William Chester Minor was born in Ceylon in 1834, the son of an American missionary. Although he left the island while still a boy, he was to attribute his lifelong sexual cravings to his childhood glimpses of naked Sinhalese girls gambolling in the surf at Trincomalee. Back in America, he graduated as a surgeon from Yale Medical School in 1863, at the age of twenty-nine. The Civil War was by then half over. Minor signed up for the army four days before the Battle of Gettysburg, one of the fiercest and bloodiest battles of the war. He witnessed his own personal holocaust, however, at the Battle of the Wilderness, in Virginia, in May 1864.

The fighting Minor saw in the Wilderness was terrible, but worse was to come when he was ordered to brand the letter D with a red-hot iron into the cheek of a young Irish deserter. The experience, it was said, drove him mad. Most likely, however, he had been a latent schizophrenic. His reason quickly deteriorated, he suffered from paranoia, and eventually the army pensioned him off. He moved to London and took rooms in Lambeth, where, in the small hours on a winter night in 1871, he chased and shot dead a young working man, George Merritt, whom Minor in his madness had taken for one of his imaginary tormentors. He was captured, tried and sent to Broadmoor for life.

Minor turned out to be one of Murray’s most productive readers, supplying him and his team with tens of thousands of slips of paper, each containing an illustrative quotation of this or that word, culled from the book on his shelves. All communication was by post, and it was assumed that he was a private scholar of a shy disposition. It was not until 1897 that Murray at last made an excursion to Broadmoor and discovered, to his astonishment, the true circumstances of his most valued reader. The two became friends, despite Minor’s continuing dementia, and Murray gave a generous mention, in his introduction to the OED, to ‘Dr W C Minor’.

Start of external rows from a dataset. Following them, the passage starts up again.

(** A call of event_of_type in a node. *)
Lemma live_event_of_type x ps evs type n :
  live x F st ps evs n →
  wp (on_peer (zoom queueL (event_of_type type 1 None)))
     (λ p n', ∃ h ps', let w := eq_next_waiter (pr_queue (nd_peer n)) in
        let c := MkWaiter type h 1 None p in
        live (listening x type (sd_listeners x type ++ [Await w]) (<[w := c]> (sd_waiters x)))
          F st ps' evs n' ∧
        eq_next_waiter (pr_queue (nd_peer n')) = S w ∧ node_view n' = node_view n ∧
        untagged ps' p ∧ (∀ q, untagged ps q → q ≠ p ∧ untagged ps' q)) n.
Proof.
  intros []. unfold wp, wpx, on_peer, event_of_type, mbind, M_bind, zoom, make_promise, gets,
    writes, modify. cbn.
  destruct (epp_append type _ _) as [h q] eqn:Hq. cbn.
  subst ps. set (ps := eq_store (pr_queue (nd_peer n))) in *.
  destruct (untagged_make ps rd_store0) as (Hwf & Hnew & Hold).
  set (w := Await (eq_next_waiter (pr_queue (nd_peer n)))) in *.
  assert (epp_pending q = epp_pending (eq_queue (pr_queue (nd_peer n)))) as Hpend.
  { by rewrite <-(epp_append_pending type w (eq_queue (pr_queue (nd_peer n)))), Hq. }
  exists h, (zoom ps_cellsL make_promise ps).2. split_and!; [|done| |exact Hnew|].
  - split; try done; cbn.
    + by rewrite Hpend.
    + intros type'. pose proof (epp_append_listeners type w (eq_queue (pr_queue (nd_peer n))) type')
        as Hl. rewrite Hq in Hl. cbn in Hl. rewrite Hl, fmap_app, rd_listeners0.
      destruct (decide (type = type')) as [->|Hne]; [by rewrite decide_True by done|].
      rewrite decide_False by congruence. by rewrite app_nil_r.
    + by rewrite rd_waiters0.
  - unfold node_view, pending. cbn. by rewrite Hpend.
  - intros r Hr. split; [|by apply Hold]. intros ->. pose proof (un_made _ _ Hr). lia.
Qed.

(** The promise store once the promise [p] of such a call is satisfied. *)
Definition satisfied (p : nat) (e : Event) ps : PromiseStore Event :=
  MkPromiseStore (ps_promises ps)
    (MkPromises (pr_next (ps_cells ps)) (<[p := e]> (pr_results (ps_cells ps)))
       (pr_broken (ps_cells ps))).

(** The event comes: its promise is satisfied, and the other callbacks stay as they are. *)
Lemma dispatch_awaited ws x ps evs type e w h p n :
  live x F st ps evs n → sd_listeners x type = [Await w] →
  sd_waiters x !! w = Some (MkWaiter type h 1 None p) → untagged ps p →
  wp (dispatch node_queueL (run_callback ws) type e)
     (λ _ n', ∃ callbacks waiters,
        live (listening x type callbacks waiters) F st (satisfied p e ps) evs n') n.
Proof.
  intros Hn Hl Hw Hp. unfold dispatch. do 2 wp_step.
  pose proof (rd_listeners _ _ _ _ _ _ Hn type) as Hls. rewrite Hl in Hls.
  destruct (epp_listeners (eq_queue (pr_queue (nd_peer n))) type) as [|[h' l] [|]] eqn:Heq;
    try done. injection Hls as ->.
  rewrite (Heq : epp_listeners (eq_queue (lget node_queueL n)) type = _). cbn [for_each].
  do 3 wp_step. cbn. rewrite Heq, decide_True by set_solver.
  destruct Hn. subst ps. set (ps := eq_store (pr_queue (nd_peer n))) in *.
  unfold wpx, zoom, on_awaited, mbind, M_bind, gets, modify. cbn. rewrite rd_waiters0, Hw. cbn.
  unfold zoom, satisfy. cbn. fold ps. change (1 - 1 <=? 0) with true. cbn.
  rewrite (un_open _ _ Hp). cbn.
  exists (filter (λ p, p.1 ≠ h) (epp_listeners (eq_queue (pr_queue (nd_peer n))) type)).*2.
  eexists. split; try done; cbn.
  - by rewrite epp_remove_pending.
  - intros type'. rewrite epp_remove_listeners. destruct (decide (type = type')) as [->|Hne].
    + by rewrite decide_True by done.
    + rewrite decide_False by congruence. apply rd_listeners0.
  - by apply store_wf_satisfy.
Qed.

(** The loop takes an event a call of event_of_type waits for, and an answer nobody else listens
    to. *)
Lemma run_awaited_event ws rounds x ps e w h p n :
  live x F st ps [e] n → resolving e → sd_listeners x (event_type e) = [Await w] →
  sd_waiters x !! w = Some (MkWaiter (event_type e) h 1 None p) → untagged ps p →
  wp (node_run ws (S rounds))
     (λ _ n', result_of (pr_queue (nd_peer n')) p = Some e ∧ ∃ callbacks waiters ps',
        live (listening x (event_type e) callbacks waiters) F st ps' [] n') n.
Proof.
  intros Hn He Hl Hw Hp. eapply run_next; [exact Hn|].
  eapply process_event; [exact He|exact Hn|]. intros ps1 n1 Hn1 _ Hu.
  eapply wp_mono; [eapply dispatch_awaited; [exact Hn1|exact Hl|exact Hw|by apply Hu]|].
  intros [] n2 (callbacks & waiters & Hn2). eapply run_idle; [exact Hn2|]. split; [|by do 3 eexists].
  unfold result_of. rewrite (rd_promises _ _ _ _ _ _ Hn2). apply lookup_insert_eq.
Qed.

Lemma run_answered ws rounds x ps e p n :
  live x F st ps [e] n → resolving e → sd_listeners x (event_type e) = [] →
  ps_promises ps !! promise_tag e = Some p →
  wp (node_run ws (S rounds))
     (λ _ n', result_of (pr_queue (nd_peer n')) p = Some e ∧ ∃ ps', live x F st ps' [] n') n.
Proof.
  intros Hn He Hl Hp. eapply run_next; [exact Hn|].
  eapply process_event; [exact He|exact Hn|]. intros ps1 n1 Hn1 Hres _.
  eapply wp_mono; [by eapply dispatch_none|]. intros [] n2 ->.
  eapply run_idle; [exact Hn1|]. split; [|by eexists].
  unfold result_of. rewrite (rd_promises _ _ _ _ _ _ Hn1). by apply Hres.
Qed.

(** The loop takes an event with one callback. *)
Lemma run_callback_event ws rounds x ps e callback (Q : Node → Prop) n :
  live x F st ps [e] n → resolving e → sd_listeners x (event_type e) = [App callback] →
  (∀ ps' n', live x F st ps' [] n' →
     wp (run_callback ws callback e) (λ _ n'', Q n'' ∧ ∃ x' F' st' ps'', live x' F' st' ps'' [] n'')
       n') →
  wp (node_run ws (S rounds)) (λ _, Q) n.
Proof.
  intros Hn He Hl Hrun. eapply run_next; [exact Hn|].
  eapply process_event; [exact He|exact Hn|]. intros ps1 n1 Hn1 _ _.
  eapply dispatch_one; [exact Hn1|exact Hl|]. eapply wp_mono; [exact (Hrun _ _ Hn1)|].
  intros [] n2 (HQ & x' & F' & st' & ps2 & Hn2). by eapply run_idle.
Qed.
End Listening.
End Loop.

It is a wonderful story, and Simon Winchester has done a workmanlike job in the telling of it. His efforts to achieve a racy style are not always successful, especially when he goes for a Dickensian effect (the opening chapter, in which he describes the murder of George Merritt, is toe-curling in its banality), although his recounting of, for instance, the history of English dictionary-making is a model of narrative control and drive. The book will likely be a great success, in the line of Longitude and Fermat’s Last Theorem. The blurb announces that Luc Besson has bought a film option for $2 million. One can easily imagine the film, with Gary Oldman as Murray, Tim Roth as the murderous Dr Minor and Uma Thurman as the Dictionary.